## To do
Please count how many lines in the entries below contain "characters" and reply with the figure alone.
:: Dataset records ::
Lemma progress_same s p : (rank (mk_soft s.(base) p s.(busy)) < rank s)%nat -> progress s (mk_soft s.(base) p s.(busy)).
Proof.
  intros Hr. split; [done|]. split; [done|]. exists []. rewrite app_nil_r. split; [done|]. split; [|by right].
  intros t Ht. by apply elem_of_nil in Ht.
Qed.

(** Moving on without touching the timers. *)
Lemma goto_good d d' s p :
  sinv d s -> in_func s.(pc) = None -> in_func p = None -> (d' = false -> sleep_ok s.(base) p) ->
  (rank (mk_soft s.(base) p s.(busy)) < rank s)%nat ->
  let s' := mk_soft s.(base) p s.(busy) in sinv d' s' /\ progress s s'.
Proof.
  intros [Hok Hpc Hsl Htp Hb] H1 H2 Hp Hr s'. split; [|by apply progress_same].
  split; cbn; [done|by destruct p|done| |by rewrite H2, Hb, H1]. intros t Ht. specialize (Htp t Ht). congruence.
Qed.

(** What a step of the thread is to achieve. *)
Definition thread_good (d : bool) s : Prop :=
  exists s', exec_soft SThread s = Some (tt, s') /\ sinv (disturbed s SThread d) s' /\ progress s s'.

Lemma loop_good d s : sinv d s -> s.(pc) = AtLoop -> thread_good d s.
Proof.
  intros Hi Epc. pose proof (si_ok _ _ Hi) as Hso. unfold thread_good. cbn [exec_soft disturbed].
  assert (in_func (pc s) = None) as Hnf by (by rewrite Epc).
  unfold rt_thread_timer_entry, bind, gets, on_base, goto, modify. rewrite Epc. cbn [pc base busy].
  destruct (rt_soft_timer_list (base s)) as [|t l] eqn:El.
  - rewrite Z.eqb_refl. eexists. split; [reflexivity|]. apply (goto_good d _ s); try done. unfold rank. cbn. rewrite Epc. lia.
  - unfold looks_empty. rewrite El. destruct (timeout_tick (tm (base s) t) =? RT_TICK_MAX) eqn:Emax; (eexists; split; [reflexivity|]).
    + apply (goto_good d _ s); try done. unfold rank. cbn. rewrite Epc. lia.
    + apply (goto_good d _ s); try done; [by exists t, l|]. unfold rank. cbn [base pc]. rewrite Epc.
      destruct (left_test (base s) t) as [-> _]; [apply Hso|apply (so_due _ Hso); rewrite El; apply list_elem_of_here|].
      case_bool_decide as Hd; [lia|]. pose proof (overdue_head (base s) t l Hso El) as Ho.
      rewrite decide_True in Ho by lia. destruct Ho as (l' & -> & _). lia.
Qed.

Lemma sleep_good d s : sinv d s -> s.(pc) = AtSuspend \/ (exists n, s.(pc) = AtDelay n) -> thread_good d s.
Proof.
  intros Hi Hpc. pose proof (si_sleep _ _ Hi) as Hok. unfold thread_good. cbn [exec_soft disturbed].
  unfold rt_thread_timer_entry, bind, gets, on_base, goto, modify.
  destruct Hpc as [Epc|[n Epc]]; rewrite Epc in *; (eexists; split; [reflexivity|]);
    (apply (goto_good d _ s); try done; [by rewrite Epc|unfold rank; cbn; rewrite Epc; lia]).
Qed.

Lemma tick_read_good d s next : sinv d s -> s.(pc) = AtTick next -> thread_good d s.
Proof.
  intros Hi Epc. pose proof (si_sleep _ _ Hi) as Hok. pose proof (si_ok _ _ Hi) as Hso. rewrite Epc in Hok.
  unfold thread_good. cbn [exec_soft disturbed].
  unfold rt_thread_timer_entry, bind, gets, on_base, goto, modify. rewrite Epc. cbn [pc base busy].
  destruct (u32 (next - rt_tick (base s)) <? RT_TICK_MAX / 2) eqn:Et;
    (eexists; split; [reflexivity|]; apply (goto_good d _ s); try done; try (by rewrite Epc)).
  - intros Hd0. destruct (Hok Hd0) as (t & l & El & ->).
    destruct (left_test (base s) t) as [Htest Hval]; [apply Hso|apply (so_due _ Hso); rewrite El; apply list_elem_of_here|].
    rewrite Et in Htest. symmetry in Htest. apply bool_decide_eq_true_1 in Htest. rewrite Hval by done.
    split; [done|]. intros u Hu. pose proof (so_sorted _ Hso) as Hs. rewrite El in Hs, Hu.
    inversion Hs as [|? ? _ Hall]; subst. rewrite Forall_forall in Hall. apply elem_of_cons in Hu as [->|Hu]; [lia|auto].
  - unfold rank. cbn [base pc]. rewrite Epc, Et. lia.
  - unfold rank. cbn [base pc]. rewrite Epc, Et. destruct (overdue (base s)); lia.
Qed.

Lemma on_base_gets {B} (f : timers -> B) s : on_base (gets f) s = Some (f s.(base), s).
Proof. by destruct s. Qed.

Lemma no_temp d s : sinv d s -> in_func s.(pc) = None -> temp_list s.(base) = [].
Proof.
  intros Hi Hn. destruct (temp_list (base s)) as [|t l] eqn:E; [done|]. exfalso.
  pose proof (si_temp _ _ Hi t) as Ht. rewrite E, Hn in Ht. discriminate Ht. apply list_elem_of_here.
Qed.

(** A timer that is due is taken off the list and its function is called. *)
Lemma call_good d s t l :
  sinv d s -> s.(pc) = AtCheck -> rt_soft_timer_list s.(base) = t :: l -> due s.(base) t <= 0 ->
  exists s', soft_check timeout_func s = Some (tt, s') /\ sinv d s' /\ progress s s'.
Proof.
  intros Hi Epc El Hd. pose proof (si_ok _ _ Hi) as Hso. assert (t ∈ rt_soft_timer_list (base s)) as Hin by (rewrite El; apply list_elem_of_here).
  pose proof (no_temp d s Hi ltac:(by rewrite Epc)) as Etemp. set (b := base s) in *.
  set (b1 := if periodic (tm b t) then removed t b else put_tm (with_active false) t (removed t b)).
  assert (tm b1 t = tm b t \/ tm b1 t = with_active false (tm b t)) as Etm
    by (unfold b1; destruct (periodic (tm b t)); [by left|right; by rewrite tm_put, decide_True]).
  destruct (soft_unlinked t b b1 Hso) as (Hok1 & Eo1 & [C1 C2 C3 C4]); try (unfold b1; by destruct (periodic (tm b t))).
  { intros u Hu. unfold b1. destruct (periodic (tm b t)); [done|]. by rewrite tm_put, decide_False. }
  { destruct Etm as [->| ->]; apply Hso. }
  { destruct Etm as [->| ->]; apply (so_init _ Hso t). }
  clear C3. assert (temp_list b1 = []) as C3
    by (transitivity (without t (temp_list b)); [unfold b1; by destruct (periodic (tm b t))|by rewrite Etemp]). set (b2 := log_call t (put_temp [t] b1)).
  assert (t ∉ rt_soft_timer_list b1) as Hnt
    by (unfold b1; destruct (periodic (tm b t)); intros Hx; by apply without_elem in Hx as [? _]).
  assert (soft_check timeout_func s = Some (tt, mk_soft b2 (InFunc t (timeout_func t)) true)) as ->.
  { unfold soft_check. rewrite (bind_eq _ _ _ _ _ (on_base_gets rt_soft_timer_list s)). fold b. rewrite El.
    rewrite (bind_eq _ _ _ _ _ (on_base_gets rt_tick s)), (bind_eq _ _ _ _ _ (on_base_gets (fun b => tm b t) s)). fold b.
    rewrite (late_test b t (so_tick _ Hso) (so_due _ Hso t Hin)), bool_decide_true by done.
    rewrite (bind_eq _ _ s tt (mk_soft (removed t b) (pc s) (busy s))) by done.
    rewrite (bind_eq _ _ _ tt (mk_soft b1 (pc s) (busy s))) by (unfold b1; by destruct (periodic (tm b t))).
    rewrite (bind_eq _ _ _ tt (mk_soft (put_temp [t] b1) (pc s) (busy s))) by (unfold on_base, modify; cbn [base]; by rewrite C3).
    done. }
  eexists. split; [reflexivity|]. split.
  - split; cbn [base pc busy in_func pc_ok].
    + destruct Hok1. split; try done. intros u Hu. change (u ∈ [t]) in Hu. by apply list_elem_of_singleton in Hu as ->.
    + by exists [].
    + done.
    + intros u Hu. change (u ∈ [t]) in Hu. by apply list_elem_of_singleton in Hu as ->.
    + by rewrite bool_decide_true.
  - split; [done|]. split.
    + pose proof (overdue_head b t l Hso El) as Ho. rewrite decide_True in Ho by done. destruct Ho as (l' & Eo & Ew).
      unfold rank. cbn [base pc]. rewrite Epc. change (overdue b2) with (overdue b1). fold b. rewrite Eo1, Ew, Eo. unfold weight. cbn. lia.
    + exists [t]. cbn [base]. change (fired b2) with (fired b1 ++ [t]). rewrite C2. split; [done|]. split.
      * intros u Hu. apply list_elem_of_singleton in Hu as ->. done.
      * intros u _ Hu. destruct (decide (u = t)) as [->|Hne]; [left; apply list_elem_of_here|right].
        destruct (C4 u Hne) as [E Hiff]. split; [by apply Hiff|done].
Qed.
(* ===== verification/AtClient.v ===== *)
(** * The AT client

    src/rt-thread/components/net/at/src/at_client.c: the text protocol with the
    network module.  A parser thread reads the module's bytes line by line; a
    line is an unsolicited result code (URC), whose function it calls, or a part
    of the response to the command in progress.  [at_obj_exec_cmd] sends a
    command and waits for the end of the response; it is cut at its wait.

    The bytes that the serial device has received and nobody has read yet are
    [rx]; [at_client_getchar] takes the first one, and a function that finds no
    byte waits.  A string constant is the list of its characters without the
    final 0.  [resp_notice] is the number of units of the semaphore that have not
    been taken (the [credit] of SemaphoreSystem.v): a thread that waits can take
    one when there is one, and can time out at any time. *)

From Stdlib Require Import ZArith Lia.
From stdpp Require Import prelude functions list.
From S2P Require Import Prelude Kernel.
Open Scope Z_scope.
Open Scope c_scope.

Module AtClient.

Definition RT_ENOMEM : Z := 5.
Definition RT_EBUSY : Z := 7.

(** ["OK"], ["ERROR"], ["FAIL"] *)
Definition AT_RESP_END_OK : list Z := [79; 75].
Definition AT_RESP_END_ERROR : list Z := [69; 82; 82; 79; 82].
Definition AT_RESP_END_FAIL : list Z := [70; 65; 73; 76].

Definition AT_RESP_OK : Z := 0.
Definition AT_RESP_ERROR : Z := -1.
Definition AT_RESP_TIMEOUT : Z := -2.
Definition AT_RESP_BUFF_FULL : Z := -3.

(** [func] names the function that is called. *)
Record at_urc := mk_urc {
  cmd_prefix : list Z;
  cmd_suffix : list Z;
  func : option nat
}.

Record at_response := mk_resp {
  buf : list Z;
  buf_size : Z;
  buf_len : Z;
  line_num : Z;
  line_counts : Z;
  timeout : Z
}.

(** A response object is named by a number.  [cli] is
    [status == AT_STATUS_CLI]. *)
Record at_client := mk_client {
  cli : bool;
  end_sign : Z;
  recv_line_buf : list Z;
  recv_line_len : Z;
  recv_bufsz : Z;
  resp : option nat;
  resp_notice : Z;
  resp_status : Z;
  urc_table : list (list at_urc)
}.

(** The client with the response objects of its users, the unread bytes, and the
    calls of URC functions so far, each with its line and the bytes that were
    unread then, the last one first. *)
Record at_sys := mk_at {
  client : at_client;
  responses : nat -> at_response;
  rx : list Z;
  urc_calls : list (nat * list Z * list Z)
}.

Abbreviation A := (M at_sys).

Definition on_client (f : at_client -> at_client) : A unit :=
  modify (fun s => mk_at (f s.(client)) s.(responses) s.(rx) s.(urc_calls)).
Definition set_resp (r : nat) (x : at_response) : A unit :=
  modify (fun s => mk_at s.(client) (<[r := x]> s.(responses)) s.(rx) s.(urc_calls)).

Definition with_line (l : list Z) (n : Z) (c : at_client) : at_client :=
  mk_client c.(cli) c.(end_sign) l n c.(recv_bufsz) c.(resp) c.(resp_notice) c.(resp_status) c.(urc_table).
Definition with_resp (r : option nat) (c : at_client) : at_client :=
  mk_client c.(cli) c.(end_sign) c.(recv_line_buf) c.(recv_line_len) c.(recv_bufsz) r c.(resp_notice) c.(resp_status) c.(urc_table).
Definition with_notice (n : Z) (c : at_client) : at_client :=
  mk_client c.(cli) c.(end_sign) c.(recv_line_buf) c.(recv_line_len) c.(recv_bufsz) c.(resp) n c.(resp_status) c.(urc_table).
Definition with_status (x : Z) (c : at_client) : at_client :=
  mk_client c.(cli) c.(end_sign) c.(recv_line_buf) c.(recv_line_len) c.(recv_bufsz) c.(resp) c.(resp_notice) x c.(urc_table).

(** ** Functions of kservice.c on memory

    [cs]: the bytes from the pointer to the end of its array; reading behind it
    is undefined. *)

(** Against a constant of [count] characters or more. *)
Fixpoint rt_strncmp (cs ct : list Z) (count : nat) {struct count} : option Z :=
  match count with
  | O => Some 0
  | S count =>
      match cs, ct with
      | c :: cs, d :: ct =>
          let res := s8 (c - d) in
          if negb (res =? 0) || (c =? 0) then Some res else rt_strncmp cs ct count
      | _, _ => None
      end
  end.

Fixpoint rt_memcmp (cs ct : list Z) {struct ct} : option Z :=
  match ct with
  | [] => Some 0
  | d :: ct =>
      match cs with
      | c :: cs => let res := c - d in if negb (res =? 0) then Some res else rt_memcmp cs ct
      | [] => None
      end
  end.

Fixpoint rt_strlen (cs : list Z) : option nat :=
  match cs with
  | [] => None
  | c :: cs => if c =? 0 then Some O else S <$> rt_strlen cs
  end.

(** [l1] is what is left of the string; the result is whether it is found. *)
Fixpoint strstr_from (l1 : nat) (s1 s2 : list Z) {struct l1} : option bool :=
  if (l1 <? length s2)%nat then Some false
  else
    match rt_memcmp s1 s2 with
    | Some res =>
        if res =? 0 then Some true
        else match l1, s1 with S l1, _ :: s1 => strstr_from l1 s1 s2 | _, _ => Some false end
    | None => None
    end.

Definition rt_strstr (s1 s2 : list Z) : option bool :=
  match s2 with
  | [] => Some true
  | _ => l1 ← rt_strlen s1; strstr_from l1 s1 s2
  end.

(** Writing [l] at [i]; outside of the array it is undefined. *)
Definition mem_write (i : Z) (l mem : list Z) : option (list Z) :=
  if (0 <=? i) && (i + Z.of_nat (length l) <=? Z.of_nat (length mem))
  then Some (take (Z.to_nat i) mem ++ l ++ drop (Z.to_nat i + length l) mem) else None.

(** Lifting a result that may be undefined. *)
Definition run {B} (x : option B) : A B := match x with Some v => ret v | None => undefined end.

(** ** Receiving *)

Definition urc_matches (buffer : list Z) (bufsz : Z) (u : at_urc) : option bool :=
  let prefix_len := length u.(cmd_prefix) in
  let suffix_len := length u.(cmd_suffix) in
  if bufsz <? Z.of_nat (prefix_len + suffix_len) then Some false
  else
    p ← rt_strncmp buffer u.(cmd_prefix) prefix_len;
    if negb (p =? 0) then Some false
    else
      q ← rt_strncmp (drop (Z.to_nat (bufsz - Z.of_nat suffix_len)) buffer) u.(cmd_suffix) suffix_len;
      Some (q =? 0).

Fixpoint find_urc (buffer : list Z) (bufsz : Z) (l : list at_urc) : option (option at_urc) :=
  match l with
  | [] => Some None
  | u :: l =>
      b ← urc_matches buffer bufsz u;
      if (b : bool) then Some (Some u) else find_urc buffer bufsz l
  end.

Definition get_urc_obj (c : at_client) : option (option at_urc) :=
  find_urc c.(recv_line_buf) c.(recv_line_len) (concat c.(urc_table)).

(** The next byte; [None] when there is none and the thread waits. *)
Definition at_client_getchar : A (option Z) :=
  fun s =>
    match s.(rx) with
    | [] => Some (None, s)
    | ch :: l => Some (Some ch, mk_at s.(client) s.(responses) l s.(urc_calls))
    end.

(** [size] bytes; 0 and what is there is lost when they do not come in time,
    that is, when [rx] has not got them. *)
Fixpoint at_client_obj_recv (size : nat) (got : list Z) : A (Z * list Z) :=
  match size with
  | O => ret (Z.of_nat (length got), got)
  | S size =>
      c <- at_client_getchar ;;
      match c with
      | Some ch => at_client_obj_recv size (got ++ [ch])
      | None => ret (0, got)
      end
  end.

(** What a line ends with: a new line, the end sign or a URC. *)
Definition line_ends (ch last_ch : Z) (c : at_client) : option bool :=
  if ((ch =? 10) && (last_ch =? 13)) || (truthy c.(end_sign) && (ch =? c.(end_sign))) then Some true
  else u ← get_urc_obj c; Some (bool_decide (is_Some u)).

(** The loop of [at_recv_readline], for the bytes [input] that are there; [None]
    as result: it waits for more. *)
Fixpoint readline_from (input : list Z) (read_len last_ch : Z) (is_full : bool) : A (option Z) :=
  match input with
  | [] => ret None
  | _ :: input =>
      c <- at_client_getchar ;;
      match c with
      | None => undefined
      | Some ch =>
          x <- gets client ;;
          (if read_len <? x.(recv_bufsz)
           then l <- run (mem_write read_len [ch] x.(recv_line_buf)) ;; on_client (with_line l (read_len + 1))
           else ret tt) ;;;
          let is_full := is_full || negb (read_len <? x.(recv_bufsz)) in
          let read_len := if read_len <? x.(recv_bufsz) then read_len + 1 else read_len in
          x <- gets client ;;
          e <- run (line_ends ch last_ch x) ;;
          if (e : bool) then
            if is_full then
              on_client (with_line (replicate (Z.to_nat x.(recv_bufsz)) 0) 0) ;;;
              ret (Some (- RT_EFULL))
            else ret (Some read_len)
          else readline_from input read_len ch is_full
      end
  end.

Definition at_recv_readline : A (option Z) :=
  on_client (fun c => with_line (replicate (Z.to_nat c.(recv_bufsz)) 0) 0 c) ;;;
  input <- gets rx ;;
  readline_from input 0 0 false.

(** ** The parser *)

Section parser.
(** What a URC function does to the bytes that follow its line. *)
Context (urc_func : nat -> list Z -> list Z -> list Z).

(** The end of a response: the new status, or that it goes on. *)
Definition response_end (line : list Z) (r : at_response) : option (option Z) :=
  ok ← rt_memcmp line AT_RESP_END_OK;
  if (ok =? 0) && (r.(line_num) =? 0) then Some (Some AT_RESP_OK)
  else
    err ← rt_strstr line AT_RESP_END_ERROR;
    if (err : bool) then Some (Some AT_RESP_ERROR)
    else
      fail ← rt_memcmp line AT_RESP_END_FAIL;
      if fail =? 0 then Some (Some AT_RESP_ERROR)
      else if (r.(line_counts) =? r.(line_num)) && truthy r.(line_num) then Some (Some AT_RESP_OK)
      else Some None.

(** A line of the response [r] in progress. *)
Definition parse_response (r : nat) : A unit :=
  c <- gets client ;;
  line <- run (mem_write (c.(recv_line_len) - 1) [0] c.(recv_line_buf)) ;;
  on_client (with_line line c.(recv_line_len)) ;;;
  x <- gets (fun s => s.(responses) r) ;;
  (if x.(buf_len) + c.(recv_line_len) <? x.(buf_size) then
     b <- run (mem_write x.(buf_len) (take (Z.to_nat c.(recv_line_len)) line) x.(buf)) ;;
     set_resp r (mk_resp b x.(buf_size) (x.(buf_len) + c.(recv_line_len)) x.(line_num) (x.(line_counts) + 1) x.(timeout))
   else on_client (with_status AT_RESP_BUFF_FULL)) ;;;
  x <- gets (fun s => s.(responses) r) ;;
  e <- run (response_end line x) ;;
  match e with
  | None => ret tt
  | Some status =>
      on_client (with_status status) ;;;
      on_client (with_resp None) ;;;
      on_client (fun c => with_notice (c.(resp_notice) + 1) c)
  end.

(** The body of the loop of [client_parser] after a line has been read. *)
Definition parse_line : A unit :=
  c <- gets client ;;
  u <- run (get_urc_obj c) ;;
  match u with
  | Some u =>
      match u.(func) with
      | Some f =>
          let line := take (Z.to_nat c.(recv_line_len)) c.(recv_line_buf) in
          modify (fun s => mk_at s.(client) s.(responses) (urc_func f line s.(rx)) ((f, line, s.(rx)) :: s.(urc_calls)))
      | None => ret tt
      end
  | None =>
      match c.(resp) with
      | Some r => parse_response r
      | None => ret tt
      end
  end.

(** One round; [false]: it waits in the middle of a line. *)
Definition client_parser : A bool :=
  n <- at_recv_readline ;;
  match n with
  | None => ret false
  | Some n => (if 0 <? n then parse_line else ret tt) ;;; ret true
  end.
End parser.

(** ** Executing a command *)

Inductive outcome := Done (code : Z) | Waits.

(** [at_obj_exec_cmd] up to its wait; the client's lock is held from here to its
    return.  Sending the command does not change the client.  One step, although
    the parser may run between [client->resp = resp] and the reset of the
    response. *)
Definition at_obj_exec_cmd (r : option nat) : A outcome :=
  c <- gets client ;;
  if c.(cli) && bool_decide (is_Some r) then ret (Done (- RT_EBUSY))
  else
    on_client (with_status AT_RESP_OK) ;;;
    on_client (with_resp r) ;;;
    match r with
    | Some r =>
        x <- gets (fun s => s.(responses) r) ;;
        set_resp r (mk_resp x.(buf) x.(buf_size) 0 x.(line_num) 0 x.(timeout)) ;;;
        ret Waits
    | None =>
        on_client (with_resp None) ;;;
        ret (Done RT_EOK)
    end.

(** [rt_sem_take] has returned RT_EOK; only with a unit there. *)
Definition exec_notified : A Z :=
  on_client (fun c => with_notice (c.(resp_notice) - 1) c) ;;;
  c <- gets client ;;
  on_client (with_resp None) ;;;
  ret (if negb (c.(resp_status) =? AT_RESP_OK) then - RT_ERROR else RT_EOK).

(** [rt_sem_take] has returned an error. *)
Definition exec_timed_out : A Z :=
  on_client (with_status AT_RESP_TIMEOUT) ;;;
  on_client (with_resp None) ;;;
  ret (- RT_ETIMEOUT).

(** ** Reading a response *)

(** The start of line [n], counted from [at_line]; the fuel is the number of
    lines left. *)
Fixpoint get_line_from (more : nat) (mem : list Z) (off : nat) (at_line n : Z) : option (option nat) :=
  match more with
  | O => Some None
  | S more =>
      if n =? at_line then Some (Some off)
      else l ← rt_strlen (drop off mem); get_line_from more mem (off + l + 1)%nat (at_line + 1) n
  end.

Definition at_resp_get_line (x : at_response) (n : Z) : option (option nat) :=
  if (x.(line_counts) <? n) || (n <=? 0) then Some None
  else get_line_from (Z.to_nat x.(line_counts)) x.(buf) 0 1 n.

Fixpoint get_line_kw_from (more : nat) (mem : list Z) (off : nat) (keyword : list Z) : option (option nat) :=
  match more with
  | O => Some None
  | S more =>
      b ← rt_strstr (drop off mem) keyword;
      if (b : bool) then Some (Some off)
      else l ← rt_strlen (drop off mem); get_line_kw_from more mem (off + l + 1)%nat keyword
  end.

Definition at_resp_get_line_by_kw (x : at_response) (keyword : list Z) : option (option nat) :=
  get_line_kw_from (Z.to_nat x.(line_counts)) x.(buf) 0 keyword.

(** ** Setting up *)

(** [resp_ok], [buf_ok]: there is memory for the object and its buffer.  Without
    it the result is NULL. *)
Definition at_create_resp (resp_ok buf_ok : bool) (r : nat) (size lines time : Z) : A (option nat) :=
  if resp_ok && buf_ok then
    set_resp r (mk_resp (replicate (Z.to_nat size) 0) size 0 lines 0 time) ;;;
    ret (Some r)
  else ret None.

Definition at_obj_set_end_sign (ch : Z) : A unit :=
  on_client (fun c => mk_client c.(cli) ch c.(recv_line_buf) c.(recv_line_len) c.(recv_bufsz) c.(resp)
                        c.(resp_notice) c.(resp_status) c.(urc_table)).

(** [ok]: the first allocation succeeds.  The one of the larger table is taken to
    succeed; the code loses the table when it does not. *)
Definition at_obj_set_urc_table (ok : bool) (t : list at_urc) : A Z :=
  if negb ok then ret (- RT_ENOMEM)
  else
    on_client (fun c => mk_client c.(cli) c.(end_sign) c.(recv_line_buf) c.(recv_line_len) c.(recv_bufsz) c.(resp)
                          c.(resp_notice) c.(resp_status) (c.(urc_table) ++ [t])) ;;;
    ret RT_EOK.

(** The client as [at_client_para_init] leaves it, in a table that was 0 before,
    when there is memory for everything. *)
Definition at_client_para_init (bufsz : Z) : at_client :=
  mk_client false 0 (replicate (Z.to_nat bufsz) 0) 0 bufsz None 0 AT_RESP_OK [].

End AtClient.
:::
## Answer area
2